Monday, August 30, 1999 Published at 22:53 GMT 23:53 UK
Head injury risk with ill-fitting helmets
Boys were most likely to have a poorly fitting cycle helmet
Wearing a cycle helmet that does not fit properly could double your chances of a head injury in the event of a crash, researchers have warned.
They suggest that manufacturers should offer a wider range of styles and sizes as this is currently limited and some people make do with ill-fitting headgear.
The researchers, from the Harborview Injury Prevention and Research Center in Seattle, questioned more than 1,700 cyclists of all ages who had worn a helmet when they were involved in a crash.
They found that overall an ill-fitting helmet doubled the risk of a head injury when compared to one with a good fit, although they provided a greater level of protection than no helmet at all.
Boys were most likely to have poorly fitting helmets, and almost 60% of children under 10 had a difference of 1.25cm or more between the size of their head and the fit of the helmet.
The researchers came across a significant number of accounts of helmets tilting backwards at the time of the crash or falling off altogether - 13% and 4% respectively.

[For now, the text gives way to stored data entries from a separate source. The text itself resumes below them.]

(** X23.  When the meta-planner answers with a governance plan: its
    governance targets are the non-empty names that the metrics check or
    the stored security alerts gave, each once; the plan has
    min(max_steps, 6) steps after clamping max_steps to 1..20, so at least
    the architect step; the k-th step has the id
    [<plan_id>_step_<k>], counted from 1, no dependency and no retry; and
    a step that carries a list of targets carries the governance targets
    of the plan, which the first step always does. *)
Theorem governance_plan_shape
    (inp : Input) (user_last : string) (metrics : list (string * Metrics))
    (security_targets : list string) (emotional_state : EmotionalState)
    (internal_plan_id : string) (out : Output) :
  _run_impl_governance inp user_last metrics security_targets
    emotional_state internal_plan_id = Some out ->
  let from_metrics :=
    snd (_detect_governance_intent user_last inp metrics emotional_state) in
  List.NoDup out.(out_governance_targets) /\
  (forall t, In t out.(out_governance_targets) <->
             t <> ""%string /\
             (In t from_metrics \/ In t security_targets)) /\
  out.(out_plan_id) = internal_plan_id /\
  length out.(out_meta_plan) = Z.to_nat (Z.min (clamp_steps inp) 6) /\
  (1 <= length out.(out_meta_plan) <= 6)%nat /\
  (forall k s, out.(out_meta_plan) !! k = Some s ->
     s.(step_id)
     = Some (internal_plan_id ++ "_step_" ++ pretty (S k))%string /\
     s.(step_depends_on) = [] /\ s.(step_max_retries) = 0 /\
     (forall ts, s.(step_input) = Targets ts ->
                 ts = out.(out_governance_targets))) /\
  (exists s, out.(out_meta_plan) !! 0%nat = Some s /\
             s.(step_agent) = "architect_agent"%string /\
             s.(step_input) = Targets out.(out_governance_targets)).
Proof.
  intros R from_metrics. unfold _run_impl_governance in R.
  unfold from_metrics.
  destruct (_detect_governance_intent user_last inp metrics
              emotional_state) as [[gm reason] targets].
  cbn [snd].
  set (gt := dedup (List.filter non_empty (targets ++ security_targets)))
    in *.
  pose proof (build_governance_plan_prefix gt (clamp_steps inp)) as P.
  destruct (_build_governance_plan gt (clamp_steps inp))
    as [plan_list notes].
  cbn [fst] in P.
  destruct gm; [|discriminate]. injection R as <-.
  cbn [out_governance_targets out_plan_id out_meta_plan].
  assert (Cl : 1 <= clamp_steps inp <= 20) by (unfold clamp_steps; lia).
  assert (Len6 : length (governance_steps gt) = 6%nat) by reflexivity.
  assert (Len : length plan_list = Z.to_nat (Z.min (clamp_steps inp) 6)).
  { rewrite P, length_firstn, Len6. lia. }
  assert (Cut : (if clamp_steps inp <? Z.of_nat (length plan_list)
                 then firstn (Z.to_nat (clamp_steps inp)) plan_list
                 else plan_list) = plan_list).
  { destruct (Z.ltb_spec (clamp_steps inp) (Z.of_nat (length plan_list)));
      [lia|reflexivity]. }
  rewrite Cut.
  assert (Sub : forall s, In s plan_list -> In s (governance_steps gt)).
  { intros s I. rewrite P in I. now apply in_firstn in I. }
  assert (F : forall s, In s plan_list ->
                non_empty (step_agent s) = true /\ step_id s = None).
  { intros s I. destruct (governance_steps_fields gt s (Sub s I))
      as (A & B & _). now split. }
  assert (EL : length (enrich internal_plan_id 1 plan_list)
               = length plan_list).
  { apply enrich_length. intros s I. now apply F. }
  split; [apply dedup_nodup|].
  split.
  { intros t. unfold gt. rewrite dedup_in, List.filter_In, in_app_iff.
    unfold non_empty. destruct t as [|c t].
    - split; [intros [_ B]; discriminate|intros [A _]; congruence].
    - split; intros [A B]; split;
        solve [discriminate|reflexivity|assumption]. }
  split; [reflexivity|].
  split; [now rewrite EL|].
  split; [rewrite EL, Len; lia|].
  split.
  - intros k s L. apply (enrich_lookup _ _ F) in L.
    destruct L as (x & Lx & Hid & _ & Hin & Hd & Hr).
    assert (Ix : In x plan_list).
    { apply list_elem_of_In. eapply list_elem_of_lookup_2, Lx. }
    destruct (governance_steps_fields gt x (Sub x Ix))
      as (_ & _ & D & M & T).
    rewrite Hid, Hd, Hr, Hin. now repeat split.
  - assert (H0 : plan_list !! 0%nat
                 = Some {| step_id := None;
                           step_agent := "architect_agent";
                           step_description :=
                             "Definisce o aggiorna la configurazione degli agent candidati alla governance.";
                           step_input := Targets gt;
                           step_depends_on := [];
                           step_max_retries := 0 |}).
    { rewrite P.
      destruct (Z.to_nat (clamp_steps inp)) as [|n] eqn:E; [lia|].
      reflexivity. }
    destruct plan_list as [|s0 rest]; [discriminate|].
    cbn in H0. injection H0 as ->. cbn [enrich].
    cbn [step_agent non_empty]. eexists. split; [reflexivity|].
    now split.
Qed.

Lemma governance_plan_shape_witness :
  exists out,
    _run_impl_governance Scenarios.no_input "il report non parte"
      Scenarios.failing_metrics ["X"; ""; "cleanup_agent"]%string
      Scenarios.frustrated "p1" = Some out /\
    (forall t, In t out.(out_governance_targets) <->
               t <> ""%string /\
               (In t ["X"]%string \/
                In t ["X"; ""; "cleanup_agent"]%string)) /\
    length out.(out_meta_plan) = 6%nat.
Proof.
  eexists. split; [vm_compute; reflexivity|].
  destruct (governance_plan_shape Scenarios.no_input "il report non parte"
              Scenarios.failing_metrics ["X"; ""; "cleanup_agent"]%string
              Scenarios.frustrated "p1" _ eq_refl)
    as (_ & T & _ & L & _).
  split; [exact T|exact L].
Defined.

End MetaRouterProperties.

While a backwards tilt doubled the risk of a head injury, those that came off tripled the risk.
The researchers also compared head sizes and helmet measurements, and found that almost half of children who had sustained head injuries had helmets that were significantly wider than their heads - two centimetres or more.
They said that helmets were important to help prevent cycling injuries, but ill-fitting helmets could not deliver maximum benefits.
This was because if a helmet is too large there is more room for the brain to accelerate before it comes into contact with the protective lining.
Training for sales staff
Publishing their findings in the journal Injury Prevention, the researchers said: "Poor fit of helmets may be associated with an increased risk of head and brain injury.
"It is clear from this work that helmets do not fit some children well.
"Helmets may need to be redesigned, particularly for the younger age group, to fit better - in particular by decreasing width."
They suggested that staff in shops selling bicycle helmets be trained to fit them properly using head-measuring tools.